На рассвете дневальный всех разбудил. Поручик Овсиевский и я пошли прежде всего смотреть лошадей, приведенных ночью. Вдоль ограды сквера понуро стояли весьма печального вида животные.
"На тебе, убоже, что мне негоже" ... Помещики, не желая рисковать хорошими лошадьми, прислали для орудийных запряжек таких, которые еле были годны для полевых работ. Будь, что будет... Мы все-таки решили запрячь эту заваль. Не оставаться же дома из-за помещичьей несознательности. Предназначенные под верх тоже немногим лучше. Мне было стыдно класть свое отличное седло от Вальтера и Коха на спину поседевшей от старости рабочей лошади.
Часов в семь все было готово. Брали с собой только орудия и запас снарядов на подводах. Пулеметная команда тоже не закончила формирования. В экспедицию шел один взвод. Зато конная сотня и три пеших -- полностью. Перед гимназией пестрели голубые шлыки пехотинцев, желтые -- конников и наши красные -- артиллерийские. Подошли германцы. Взвод пехоты в походной форме с двумя пулеметами и взвод десятисантиметровых гаубиц под командой обер-лейтенанта Артопеуса. В этот день я впервые встретился с ним и с его младшими офицерами. -- лейтенантом Визеке, сыном сигарного фабриканта из Гамбурга, и еще одни"; лейтенантом, фамилию которого забыл, хотя впоследствии мы были очень дружны. Буду называть его лейтенантом X.
Послышалась русская команда "по местам!", потом по-украински: "Куринь, в струнку!"-- и немецкая "Gewehr!" Из флигеля вышел генерал Литовцев. Подошел к германским пехотинцам и по русскому обычаю поздоровался, а немцы, по своему обычаю, молча стояли "смирно", так как у них здоровайся с войсками не положено. Нас всех немножко рассмешила форма приветствия, которую генерал выбрал:
-- Guten Tag, Kameraden!
В колонне шутили, что атаман Куриня, видно, здоровается только с социал-демократами, которых в германской армии очень много, но все-таки.не большинство. Впрочем, как надо здороваться с. иностранными солдатами, об этом ничего в уставе не сказано.
Вытянулись длинной кишкой. Впереди Куринь, сзади германцы. День теплый, лошади и повозки взбивают пыль, и скоро у нас Есех лица становятся серыми.

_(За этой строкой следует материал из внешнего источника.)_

(** ** Parentheses, commas, semicolons *)

Definition CheckParenthesisSpacing (filename : str) (clean_lines : CleansedLines) (linenum : Z) (error : error_fn) : P unit :=
  line <- get_line (elided clean_lines) linenum;;
  match Search " (if\(|for\(|while\(|switch\()" line with
  | Some m =>
      error filename (Some linenum) "whitespace/parens" 5 ("Missing space before ( in " ++ group_str m 1)
  | None => ret tt
  end;;
  match Search ("\b(if|for|while|switch)\s*" ++ "\(([ ]*)(.).*[^ ]+([ ]*)\)\s*{\s*$") line with
  | Some m =>
      when (negb (len (group_str m 2) =? len (group_str m 4)))
        (when (negb (str_eqb (group_str m 3) ";" && (len (group_str m 2) =? 1 + len (group_str m 4))
                     || negb (nonempty (group_str m 2)) && SearchB "\bfor\s*\(.*; \)" line))
           (error filename (Some linenum) "whitespace/parens" 5
              ("Mismatching spaces inside () in " ++ group_str m 1)));;
      when (negb ((len (group_str m 2) =? 0) || (len (group_str m 2) =? 1)))
        (error filename (Some linenum) "whitespace/parens" 5
           ("Should have zero or one spaces inside ( and ) in " ++ group_str m 1))
  | None => ret tt
  end.

Definition CheckCommaSpacing (filename : str) (clean_lines : CleansedLines) (linenum : Z) (error : error_fn) : P unit :=
  let raw := lines_without_raw_strings clean_lines in
  line <- get_line (elided clean_lines) linenum;;
  when (SearchB ",[^,\s]" (ReplaceAll "\boperator\s*,\s*\(" "F(" line))
    (raw_line <- get_line raw linenum;;
     when (SearchB ",[^,\s]" raw_line)
       (error filename (Some linenum) "whitespace/comma" 3 "Missing space after ,"));;
  when (SearchB ";[^\s};\\)/]" line)
    (error filename (Some linenum) "whitespace/semicolon" 3 "Missing space after ;").
(** C11. Include what you use: the check reads the headers of the same module that the file includes and that can be read, and gives up, for a source
    file, when there is none; otherwise it reports exactly the headers that the lines use and that are included neither by the file nor by a line of one of
    these headers, one report for each header, at its last use, in the order of the lines. *)
Theorem CheckForIncludeWhatYouUse_spec filename c st error w (Hsvn : no_svn_root) :
  let required := required_headers (slice_to (elided c) (NumLines c)) in
  let abs_filename := ReplaceAll "_flymake\.cc$" ".cc" (FullName filename) in
  let own := map fst (concat (include_list st)) in
  exists header_found include_dict,
    (header_found = true <-> exists text, module_header abs_filename own w text) /\
    (forall name, dict_mem name include_dict = true <->
       name ∈ own \/ exists text line, module_header abs_filename own w text /\ line ∈ splitlines text /\ includes_name line name) /\
    (forall header use, (header, use) ∈ missing required include_dict <->
       last_use (uses (slice_to (elided c) (NumLines c))) header = Some use /\ dict_mem (strip_chars header "<>`") include_dict = false) /\
    Sorted use_le (missing required include_dict) /\ NoDup (map fst (missing required include_dict)) /\
    CheckForIncludeWhatYouUse filename c st error w =
      (non_headers <- GetNonHeaderExtensions;;
       if negb header_found && existsb (fun extension => endswith filename ("." ++ extension)) (elements non_headers) then ret tt
       else for_each (missing required include_dict) (fun '(header, (linenum, template)) =>
              error filename (Some linenum) "build/include_what_you_use" 4 ("Add #include " ++ header ++ " for " ++ template))) w.
Proof.
  cbv zeta. set (required := required_headers _). set (abs := ReplaceAll _ _ _). set (d0 := dict_of (concat (include_list st))).
  destruct (load_loop abs (map fst d0) false d0 w Hsvn) as (found & d & E & Hfound & Hd).
  assert (Hown : forall text, module_header abs (map fst d0) w text <-> module_header abs (map fst (concat (include_list st))) w text).
  { intros text. unfold module_header.
    assert (H : forall h, h ∈ map fst d0 <-> h ∈ map fst (concat (include_list st))) by (intros h; rewrite <- dict_mem_iff; apply dict_of_mem).
    by setoid_rewrite H. }
  exists found, d. destruct (required_spec (slice_to (elided c) (NumLines c))) as (_ & Hn & Hu). split_and!.
  - rewrite Hfound. setoid_rewrite Hown. split; [by intros [?|?] | by right].
  - intros name. rewrite Hd. unfold d0. rewrite dict_of_mem. fold d0. setoid_rewrite Hown. done.
  - intros header use. unfold missing. rewrite <- Hu, list_elem_of_In, filter_In, <- list_elem_of_In, sort_uses_perm, negb_true_iff. done.
  - apply sorted_filter; [apply _ | apply sort_uses_sorted].
  - unfold missing. apply nodup_filter_keys. by rewrite sort_uses_perm.
  - unfold CheckForIncludeWhatYouUse. fold abs d0. unfold bind at 1. unfold load_headers. rewrite E. unfold bind.
    destruct (GetNonHeaderExtensions w) as [[exts|e] w1]; [|done]. split_if; [done|]. unfold missing. rewrite <- for_each_filter.
    apply for_each_ext. by intros [h [n t]].
Qed.

End IncludeChecks.

#[export] Hint Resolve CheckIncludeLine_runs CheckForIncludeWhatYouUse_runs : runs.

(** ** Witnesses *)

Definition iwyu_lines : CleansedLines :=
  let ls := lits ["std::vector<int> v;"; "std::string s;"; "std::map<int, int> m;"; "std::vector<int> u;"] in Cleansed ls ls ls ls 4.

(** A machine with the header of the file, which includes a file itself. *)
Definition own_header_reader : FileReader :=
  {| open_utf8 := fun name => if str_eqb name "/home/u/a.h" then Some ("#include <map>  // for M" ++ nl) else None |}.

(** The file includes string and its own header, which includes map: only vector is missing, at its last use. *)
Lemma CheckForIncludeWhatYouUse_spec_witness :
  exists d, dict_mem "string" d = true /\ dict_mem "map" d = true /\ dict_mem "vector" d = false /\
    missing (required_headers (U := ascii_db) (elided iwyu_lines)) d = [(lit "<vector>", (3, lit "vector<>"))] /\
    CheckForIncludeWhatYouUse (U := ascii_db) (FS := git_fs) (FR := own_header_reader) "a.cc" iwyu_lines
      (IncludeState [[(lit "string", 1); (lit "a.h", 2)]] 0 []) (fun _ _ _ _ message => raise (ValueError message)) world_init =
    (Raise (ValueError "Add #include <vector> for vector<>"), world_init).
Proof.
  destruct (CheckForIncludeWhatYouUse_spec (U := ascii_db) (FS := git_fs) (FR := own_header_reader) "a.cc" iwyu_lines
    (IncludeState [[(lit "string", 1); (lit "a.h", 2)]] 0 []) (fun _ _ _ _ message => raise (ValueError message)) world_init git_fs_no_svn)
    as (found & d & _ & Hd & _ & _ & _ & _).
  set (text := lit "#include <map>  // for M" ++ nl).
  assert (Hs : dict_mem "string" d = true) by (apply Hd; left; left).
  assert (Hm : dict_mem "map" d = true).
  { apply Hd. right. exists text, text. split_and!.
    - exists (lit "a.h"), (lit "/home/u/"). split_and!; [right; left | vm_compute; reflexivity | vm_compute; reflexivity].
    - vm_compute. left.
    - eexists. split; vm_compute; reflexivity. }
  assert (Hv : dict_mem "vector" d = false).
  { apply not_true_iff_false. intros [Hin|(t & line & (h & path & _ & _ & Ho) & Hl & m & E & Hg)]%Hd; [apply list_elem_of_In in Hin as [H|[H|[]]]; vm_compute in H; discriminate|].
    cbn [open_utf8 own_header_reader] in Ho. destruct (str_eqb _ _); [injection Ho as <-|done].
    vm_compute in Hl. apply list_elem_of_singleton in Hl as ->. vm_compute in E. injection E as <-. vm_compute in Hg. done. }
  assert (Hr : missing (required_headers (U := ascii_db) (elided iwyu_lines)) d = [(lit "<vector>", (3, lit "vector<>"))]).
  { unfold missing. replace (sort_uses _) with [(lit "<string>", (1, lit "string")); (lit "<map>", (2, lit "map<>")); (lit "<vector>", (3, lit "vector<>"))]
      by (vm_compute; reflexivity).
    cbn [List.filter]. change (strip_chars (lit "<string>") "<>`") with (lit "string"). change (strip_chars (lit "<map>") "<>`") with (lit "map").
    change (strip_chars (lit "<vector>") "<>`") with (lit "vector"). by rewrite Hs, Hm, Hv. }
  exists d. split_and!; [exact Hs | exact Hm | exact Hv | exact Hr | vm_compute; reflexivity].
Defined.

"... Меня преследует неотвязная мысль. Вот едет со мной рядом командир германской батареи. Он -- доктор философии Гейдельбергского университета, бывший инспектор женской гимназии в Баден-Бадэне. Я -- бывший студент. Никогда раньше не виделись, а в походе разговорились с полуслова. О Рабиндранате Тагоре, германском рейхстаге, статьях "Берлинер Тагеблатт", гистологических работах итальянского профессора Гольджи. Мы -- недавние враги, идем сейчас стрелять из пушек в бывших русских солдат. Я отлично знаю это, но все-таки чувствую, что между мной, нашими добровольцами и этим германским офицером в стальном шлеме сейчас гораздо больше общего, чем с теми фронтовиками, которые готовятся встретить нас в Денисовке. Отлично понимаем друг друга, сговоримся с кем угодно, но с ними -- никогда".
На малом привале адъютант Куриня ротмистр Белецкий, широкоплечий, жизнерадостный человек, показывает мне на конников-гимназистов, отдыхающие на обочине с лошадьми в поводу. Они лежат на животах. На загорелых смеющихся лицах густая пыль, размазанная потом. Желтые шлыки с "дармовисами" лихо свесились на плечо.

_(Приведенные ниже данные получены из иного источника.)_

Definition CheckPrintf (filename : str) (clean_lines : CleansedLines) (linenum : Z) (error : error_fn) : P unit :=
  line <- get_line (elided clean_lines) linenum;;
  match Search "snprintf\s*\(([^,]*),\s*([0-9]*)\s*," line with
  | Some m =>
      when (negb (str_eqb (group_str m 2) "0"))
        (error filename (Some linenum) "runtime/printf" 3
           ("If you can, use sizeof(" ++ group_str m 1 ++ ") instead of " ++ group_str m 2 ++ " as the 2nd arg "
            ++ "to snprintf."))
  | None => ret tt
  end;;
  when (SearchB "\bsprintf\s*\(" line)
    (error filename (Some linenum) "runtime/printf" 5 "Never use sprintf. Use snprintf instead.");;
  match Search "\b(strcpy|strcat)\s*\(" line with
  | Some m =>
      error filename (Some linenum) "runtime/printf" 4 ("Almost always, snprintf is better than " ++ group_str m 1)
  | None => ret tt
  end.

(** ** The language rules of one line *)

(** Whether all tokens of an array size are compile time constants. *)
Fixpoint const_tokens (skip_next : bool) (tokens : list str) : bool :=
  match tokens with
  | [] => true
  | tok :: tokens' =>
      if skip_next then const_tokens false tokens'
      else if SearchB "sizeof\(.+\)" tok || SearchB "arraysize\(\w+\)" tok then const_tokens false tokens'
      else
        let tok := rstrip_chars (lstrip_chars tok "(") ")" in
        if negb (nonempty tok) || MatchB "\d+" tok || MatchB "0[xX][0-9a-fA-F]+" tok || MatchB "k[A-Z0-9]\w*" tok
           || MatchB "(.+::)?k[A-Z0-9]\w*" tok || MatchB "(.+::)?[A-Z][A-Z0-9_]*" tok
        then const_tokens false tokens'
        else if startswith tok "sizeof" then const_tokens true tokens'
        else false
  end.

Definition check_array (filename line : str) (linenum : Z) (error : error_fn) : P unit :=
  match Match "\s*(.+::)?(\w+) [a-z]\w*\[(.+)];" line with
  | Some m =>
      when (negb (str_eqb (group_str m 2) "return") && negb (str_eqb (group_str m 2) "delete")
            && (find (group_str m 3) "]" =? -1)
            && negb (const_tokens false (ReSplit "\s|\+|\-|\*|\/|<<|>>]" (group_str m 3))))
        (error filename (Some linenum) "runtime/arrays" 1
           ("Do not use variable-length arrays.  Use an appropriately named "
            ++ "('k' followed by CamelCase) compile-time constant for the size."))
  | None => ret tt
  end.

Definition check_format_string (filename line : str) (linenum : Z) (error : error_fn) : P unit :=
  printf_args <- _GetTextInside line "(?i)\b(string)?printf\s*\(";;
  match printf_args with
  | Some ((_ :: _) as args) =>
      match Match "([\w.\->()]+)$" args with
      | Some m =>
          when (negb (str_eqb (group_str m 1) "__VA_ARGS__"))
            (f <- or_raise AttributeError (SearchI "\b((?:string)?printf)\s*\(" line);;
             error filename (Some linenum) "runtime/printf" 4
               ("Potential format string bug. Do " ++ group_str f 1 ++ "(`%s`, " ++ group_str m 1 ++ ") instead."))
      | None => ret tt
      end
  | _ => ret tt
  end.

Definition check_int_types (filename line : str) (linenum : Z) (error : error_fn) : P unit :=
  if SearchB "\bshort port\b" line then
    when (negb (SearchB "\bunsigned short port\b" line))
      (error filename (Some linenum) "runtime/int" 4 "Use `unsigned short` for ports, not `short`")
  else
    match Search "\b(short|long(?! +double)|long long)\b" line with
    | Some m =>
        error filename (Some linenum) "runtime/int" 4
          ("Use int16/int64/etc, rather than the C type " ++ group_str m 1)
    | None => ret tt
    end.

(** What follows the casts, globals and printf calls. *)
Definition check_language_rest (filename line file_extension : str) (linenum : Z) (error : error_fn) : P unit :=
  check_int_types filename line linenum error;;
  when (SearchB "\boperator\s*&\s*\(\s*\)" line)
    (error filename (Some linenum) "runtime/operator" 4 "Unary operator& is dangerous.  Do not use it.");;
  when (SearchB "\}\s*if\s*\(" line)
    (error filename (Some linenum) "readability/braces" 4
       "Did you mean `else if`? If not, start a new line for `if`.");;
  check_format_string filename line linenum error;;
  match Search "memset\s*\(([^,]*),\s*([^,]*),\s*0\s*\)" line with
  | Some m =>
      when (negb (MatchB "^''|-?[0-9]+|0x[0-9A-Fa-f]$" (group_str m 2)))
        (error filename (Some linenum) "runtime/memset" 4
           ("Did you mean `memset(" ++ group_str m 1 ++ ", 0, " ++ group_str m 2 ++ ")`?"))
  | None => ret tt
  end;;
  when (SearchB "\busing namespace\b" line)
    (if SearchB "\bliterals\b" line then
       error filename (Some linenum) "build/namespaces_literals" 5
         ("Do not use namespace using-directives.  " ++ "Use using-declarations instead.")
     else
       error filename (Some linenum) "build/namespaces" 5
         ("Do not use namespace using-directives.  " ++ "Use using-declarations instead."));;
  check_array filename line linenum error;;
  is_header <- IsHeaderExtension file_extension;;
  when (is_header && SearchB "\bnamespace\s*{" line)
    (c <- or_raise IndexError (index line (-1));;
     when (negb (c =? ch "\")%N)
       (error filename (Some linenum) "build/namespaces" 4
          ("Do not use unnamed namespaces in header files.  See "
           ++ "https://google-styleguide.googlecode.com/svn/trunk/cppguide.xml#Namespaces"
           ++ " for more information."))).

Definition CheckLanguage (filename : str) (clean_lines : CleansedLines) (linenum : Z) (file_extension : str)
    (include_state : _IncludeState) (nesting_state : NestingState) (error : error_fn) : P _IncludeState :=
  line <- get_line (elided clean_lines) linenum;;
  match line with
  | [] => ret include_state
  | _ =>
      if SearchB _RE_PATTERN_INCLUDE line then CheckIncludeLine filename clean_lines linenum include_state error
      else
        let include_state := match Match "^\s*#\s*(if|ifdef|ifndef|elif|else|endif)\b" line with
                             | Some m => ResetSection include_state (group_str m 1)
                             | None => include_state
                             end in
        CheckCasts filename clean_lines linenum error;;
        CheckGlobalStatic filename clean_lines linenum error;;
        CheckPrintf filename clean_lines linenum error;;
        check_language_rest filename line file_extension linenum error;;
        ret include_state
  end.

(** ** Parameters passed by reference *)

Definition _RE_PATTERN_IDENT : str := "[_a-zA-Z]\w*".
Definition _RE_PATTERN_TYPE : str :=
  "(?:const\s+)?(?:typename\s+|class\s+|struct\s+|union\s+|enum\s+)?" ++ "(?:\w|"
  ++ "\s*<(?:<(?:<[^<>]*>|[^<>])*>|[^<>])*>|" ++ "::)+".
Definition _RE_PATTERN_REF_PARAM : str :=
  "(" ++ _RE_PATTERN_TYPE ++ "(?:\s*(?:\bconst\b|[*]))*\s*" ++ "&\s*" ++ _RE_PATTERN_IDENT ++ ")\s*(?:=[^,()]+)?[,)]".
Definition _RE_PATTERN_CONST_REF_PARAM : str :=
  "(?:.*\s*\bconst\s*&\s*" ++ _RE_PATTERN_IDENT ++ "|const\s+" ++ _RE_PATTERN_TYPE ++ "\s*&\s*" ++ _RE_PATTERN_IDENT ++ ")".
Definition _RE_PATTERN_REF_STREAM_PARAM : str := "(?:.*stream\s*&\s*" ++ _RE_PATTERN_IDENT ++ ")".

(** The first of the given lines that begins a function, with its number. *)
Fixpoint function_start (elided : list str) (ks : list Z) : P (option (Z * match_obj)) :=
  match ks with
  | [] => ret None
  | i :: ks' =>
      line <- get_line elided i;;
      match Match "^([^()]*\w+)\(" line with
      | Some m => ret (Some (i, m))
      | None => function_start elided ks'
      end
  end.

Definition IsDerivedFunction (clean_lines : CleansedLines) (linenum : Z) : P bool :=
  start <- function_start (elided clean_lines) (zrange_down linenum (Z.max (-1) (linenum - 10)));;
  match start with
  | Some (i, m) =>
      r <- CloseExpression clean_lines i (len (group_str m 1));;
      let '(line, _, closing_paren) := r in
      ret ((0 <=? closing_paren) && SearchB "\boverride\b" (slice_from line closing_paren))
  | None => ret false
  end.

Definition IsOutOfLineMethodDefinition (clean_lines : CleansedLines) (linenum : Z) : P bool :=
  start <- function_start (elided clean_lines) (zrange_down linenum (Z.max (-1) (linenum - 10)));;
  match start with
  | Some (i, _) => line <- get_line (elided clean_lines) i;; ret (MatchB "^[^()]*\w+::\w+\(" line)
  | None => ret false
  end.

Fixpoint initializer_loop (elided : list str) (linenum : Z) (ks : list Z) : P bool :=
  match ks with
  | [] => ret false
  | i :: ks' =>
      line <- get_line elided i;;
      let line := if i =? linenum then
                    match Match "^(.*)\{\s*$" line with Some m => group_str m 1 | None => line end
                  else line in
      if SearchB "\s:\s*\w+[({]" line then ret true
      else if SearchB "\}\s*,\s*$" line then ret true
      else if SearchB "[{};]\s*$" line then ret false
      else initializer_loop elided linenum ks'
  end.

Definition IsInitializerList (clean_lines : CleansedLines) (linenum : Z) : P bool :=
  initializer_loop (elided clean_lines) linenum (zrange_down linenum 1).

(** The line, joined with what precedes it where a type is split over several lines. *)
Definition join_split_type (clean_lines : CleansedLines) (linenum : Z) (line : str) : P str :=
  if negb (1 <? linenum) then ret line
  else
    prev <- get_line (elided clean_lines) (linenum - 1);;
    let previous :=
      if MatchB "\s*::(?:[\w<>]|::)+\s*&\s*\S" line then Search "\b((?:const\s*)?(?:[\w<>]|::)+[\w<>])\s*$" prev
      else if MatchB "\s*[a-zA-Z_]([\w<>]|::)+\s*&\s*\S" line then Search "\b((?:const\s*)?(?:[\w<>]|::)+::)\s*$" prev
      else None in
    match previous with
    | Some m => ret (group_str m 1 ++ lstrip line)
    | None =>
        let endpos := rfind line ">" in
        if -1 <? endpos then
          r <- ReverseCloseExpression clean_lines linenum endpos;;
          let '(_, startline, startpos) := r in
          if (-1 <? startpos) && (startline <? linenum) then
            fold_m (fun line i => l <- get_line (elided clean_lines) i;; ret (line ++ strip l)) (zrange startline (linenum + 1)) []
          else ret line
        else ret line
    end.

(** Whether one of the given lines above, all of which end a parameter, starts with a colon. *)
Fixpoint after_colon (elided : list str) (ks : list Z) : P bool :=
  match ks with
  | [] => ret false
  | i :: ks' =>
      previous_line <- get_line elided i;;
      if negb (SearchB "[),]\s*$" previous_line) then ret false
      else if MatchB "^\s*:\s+\S" previous_line then ret true
      else after_colon elided ks'
  end.

Definition whitelisted_functions : str :=
  "(?:[sS]wap(?:<\w:+>)?|" ++ "operator\s*[<>][<>]|" ++ "static_assert|COMPILE_ASSERT" ++ ")\s*\(".

(** The name of a function that may take references, on this line or, in a parameter list, on the two before it. *)
Definition is_whitelisted (elided : list str) (linenum : Z) (line : str) : P bool :=
  if SearchB whitelisted_functions line then ret true
  else if negb (SearchB "\S+\([^)]*$" line) then
    any_line whitelisted_functions elided (map (fun i => linenum - i - 1) (List.filter (fun i => i <? linenum) (zrange 0 2)))
  else ret false.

-- Посмотрите, эти ребята точно никогда не были штатскими. Удивительно быстрое превращение...
К большому привалу выяснилось, что наши горе-артиллерийские лошади совершенно выбились из сил. Генерал решил временно реквизировать хороших крестьянских. Поручился честным словом, что по окончании экспедиции вернем.
Быстро подобрали шесть отличных пар. Переменили и вербовых. Я выбрал себе бойкую рыжую кобылу, рабочую лошадь, но совсем приличного вида. Беда только, что она, конечно, ни повода, ни шенкеля но понимала вовсе. Чтобы заставить повернуться, приходилось тянуть повод по-извощичьи и по-крестьянски действовать ногами. После обеда конную сотню выслали вперед. Я получил приказание сопровождать ее в качестве артиллерийского разведчика. Взял с собой прапорщика Мочерета, козака-поляка Д. и еще одного разведчика.